More than 2,000 workers stayed away from venue construction sites for the 2016 Rio de Janeiro Olympics on Tuesday as a strike that began last week continued without an end in sight.

A spokesperson for Rio Mais, the consortium building venues at the Olympic Park, confirmed the work stoppage. It began Thursday in a dispute over which union represents the construction workers, and also involves benefits and working conditions.

"There's no possibility to keep working with the conditions we have here," said Carlos Alberto Oliveira, a leader of the Light Industry Workers Union.

He spoke outside the gates of the Olympic Park -- located about 15 miles west of central Rio -- as workers milled around. He said the strike involved 3,500 people, although Rio Mais has put the number at 2,300.

"People have been working under precarious conditions," Oliveira added.

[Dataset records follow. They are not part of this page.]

Lemma create_exact s c :
  creation_ok c -> exists h p, RtosHeap.RtosHeap.pvPortMalloc ucHeap (sheap s) (queue_bytes c) = (p, h) /\
    create s c = Ok (if p =? 0 then s <| sheap := h |> else with_queue s c p h, p).
Proof.
  intros Hok. destruct c as [len size ty|max init|ty]; cbn [create queue_bytes].
  - destruct (generic_create_ok s len size ty Hok) as (h & p & s' & -> & Hm & ->). by exists h, p.
  - destruct Hok as (Hm & Hi). unfold xQueueCreateCountingSemaphore. rewrite (proj2 (Z.eqb_neq max 0)), (proj2 (Z.leb_le init max)) by lia. cbn [negb andb].
    change queueSEMAPHORE_QUEUE_ITEM_LENGTH with 0. destruct (generic_create_ok s max 0 queueQUEUE_TYPE_COUNTING_SEMAPHORE) as (h & p & s' & -> & Hg & ->);
      [split; [done|]; unfold SIZE_MAX, sizeof_Queue_t; lia|]. exists h, p. rewrite Z.mul_0_r, Z.add_0_r in Hg. split; [done|]. cbn [res_bind].
    destruct (p =? 0) eqn:Ep; [by apply Z.eqb_eq in Ep as ->|]. unfold get_queue. cbn [queues]. rewrite lookup_insert_eq. cbn [res_bind]. unfold put_queue, with_queue. cbn.
    by rewrite insert_insert_eq.
  - unfold xQueueCreateMutex. destruct (generic_create_ok s 1 0 ty) as (h & p & s' & -> & Hg & ->); [by unfold creation_ok, SIZE_MAX, sizeof_Queue_t|].
    exists h, p. split; [done|]. cbn [res_bind]. destruct (p =? 0) eqn:Ep; [unfold prvInitialiseMutex; by rewrite Ep|].
    erewrite initialise_mutex_ok; [|done|apply lookup_insert_eq|done..|].
    + cbn [res_bind]. unfold put_queue, with_queue. cbn. by rewrite insert_insert_eq.
    + cbn [kern]. unfold listLIST_IS_EMPTY, seq_empty, initialise_lists, on. rsimpl. by rewrite the_list_put, decide_True.
Qed.
Lemma created_ok c p :
  creation_ok c -> let Q := new_queue c p in
  queue_ok Q /\ unlocked Q /\ (uxLength Q, contents Q) = created c /\ holder Q = if is_mutex c then Some None else None.
Proof.
  intros Hok. destruct c as [len size ty|max init|ty]; cbn [new_queue is_mutex].
  - destruct Hok as (Hl & Hs & Ha). unfold SIZE_MAX, sizeof_Queue_t in Ha. split_and!; try done. apply new_queue_ok; try done; [lia|]. rewrite length_fmap, length_seqZ. nia.
  - destruct Hok as (Hm & Hi). split_and!; try done.
    + destruct (new_queue_ok max 0 (memory <$> seqZ (p + sizeof_Queue_t) (max * 0)) (memory_word memory (p + offset_uxQueueNumber)) queueQUEUE_TYPE_COUNTING_SEMAPHORE) as [];
        [done|done|lia|rewrite length_fmap, length_seqZ; nia|]. split; try done. intros _. by eexists _, _.
    + rewrite contents_zero by done. done.
  - split_and!; try done. split; try done. intros _. split_and!; try done. by exists None, 0.
Qed.

Lemma create_one_ok {stc : Strict} {pt : Patient} N idle T cs s c :
  0 <= N -> prepared N idle T cs s -> In c cs -> creation_ok c -> (strict -> is_mutex c = false) -> exists s', create_one s c = Ok s' /\ prepared N idle T cs s'.
Proof.
  intros HN P Hc Hok Hst. unfold create_one. destruct (create_exact s c Hok) as (h & p & Hm & ->). cbn [res_bind]. eexists. split; [done|].
  apply malloc_grows in Hm. destruct (p =? 0) eqn:Ep; [apply Z.eqb_eq in Ep as ->; by apply prepared_heap|].
  destruct (created_ok c p Hok) as (HQ & [Hr Ht] & Hcr & Hh). by apply (prepared_add N idle T cs s _ p (new_queue c p) c).
Qed.

Lemma setup_ok {stc : Strict} {pt : Patient} idle tasks cs :
  task_set idle tasks -> Forall creation_ok cs -> (strict -> Forall (fun c => is_mutex c = false) cs) ->
  exists s, setup tasks cs = Ok s /\ prepared (Z.of_nat (length tasks)) idle (fun t => t ∈ tasks.*1) cs s.
Proof.
  intros Ht Hcs Hst. unfold setup. destruct (boot_ok idle tasks Ht) as (k & E & I & _). destruct (boot_nobody idle tasks k Ht E) as (Hw & Hn & Hsu).
  pose proof (typed_boot idle tasks k Ht E) as K. rewrite E. cbn [res_bind]. apply (res_fold_inv (prepared (Z.of_nat (length tasks)) idle (fun t => t ∈ tasks.*1) cs)).
  - by split.
  - intros s c Hin P. apply create_one_ok; try done; [lia|by apply (proj1 (List.Forall_forall creation_ok cs) Hcs)|].
    intros HS. by apply (proj1 (List.Forall_forall _ cs) (Hst HS)).
Qed.
(** The machine before its first event. *)
Lemma nothing_held (H : gmap Z (option Z)) t : (forall q h, H !! q = Some h -> h = None) -> held_by H t = 0.
Proof.
  intros Hf. unfold held_by. assert (filter (fun x : Z * option Z => x.2 = Some t) H = ∅) as ->; [|done]. apply map_empty. intros q.
  apply map_lookup_filter_None_2. right. intros h Hh. by rewrite (Hf q h Hh).
Qed.
Lemma holders_size s : (size (holders s) <= size (queues s))%nat.
Proof. unfold holders. rewrite <- !size_dom. apply subseteq_size, dom_omap_subseteq. Qed.
Lemma prepared_minv {stc : Strict} {pt : Patient} N idle T cs s : prepared N idle T cs s -> minv N idle T (mkMachine s ∅ []).
Proof.
  intros [S Hw Hsu Ho Hv Hty Hfr Hst Hsz]. assert (forall t, held_by (holders s) t = 0) as H0 by (intros t; by apply nothing_held).
  split; cbn; try done.
  - eapply typed_ext; [|exact Hty]. intros t. by rewrite H0.
  - pose proof (holders_size s). unfold RtosHeap.RtosHeap.configTOTAL_HEAP_SIZE in *. lia.
  - constructor.
  - intros q t. rewrite lookup_empty. split; [done|]. intros Hh. by apply Hfr in Hh.
Qed.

There was no hint of violence on Tuesday after random gunshots were fired Monday in a run-in between strikers and security guards. No injuries were reported.

The Rio Olympics have been plagued by a late start and delays, and the games top the agenda of a meeting this week in the southern Turkish resort of Belek.

On Tuesday, the head of Olympic summer sports federations called for "urgent action" to tackle delays.

Francisco Ricci Bitti called the situation "very serious" and said "we are scared."

Ricci Bitti heads the Association of Summer Olympic International Federations, which represents the 28 sports in the Rio Games. He also leads the International Tennis Federation and serves on the IOC coordination commission for Rio, which made its latest visit to Brazil three weeks ago.

"We can't always hope in the fact that in the end we will solve the problem," he said. "This time we have the style and the habits of the South Americans. They are not used to managing big events like this. The Olympics is a very different problem from the World Cup. The World Cup in the end is one stadium, one hotel, in many cities. Rio has a lot of problems."

Many of the delays are rooted in disputes among Brazil's three levels of government over who pays for what. Most estimates suggest Brazil will spend about $15 billion on the Olympics, a mix of public and private money.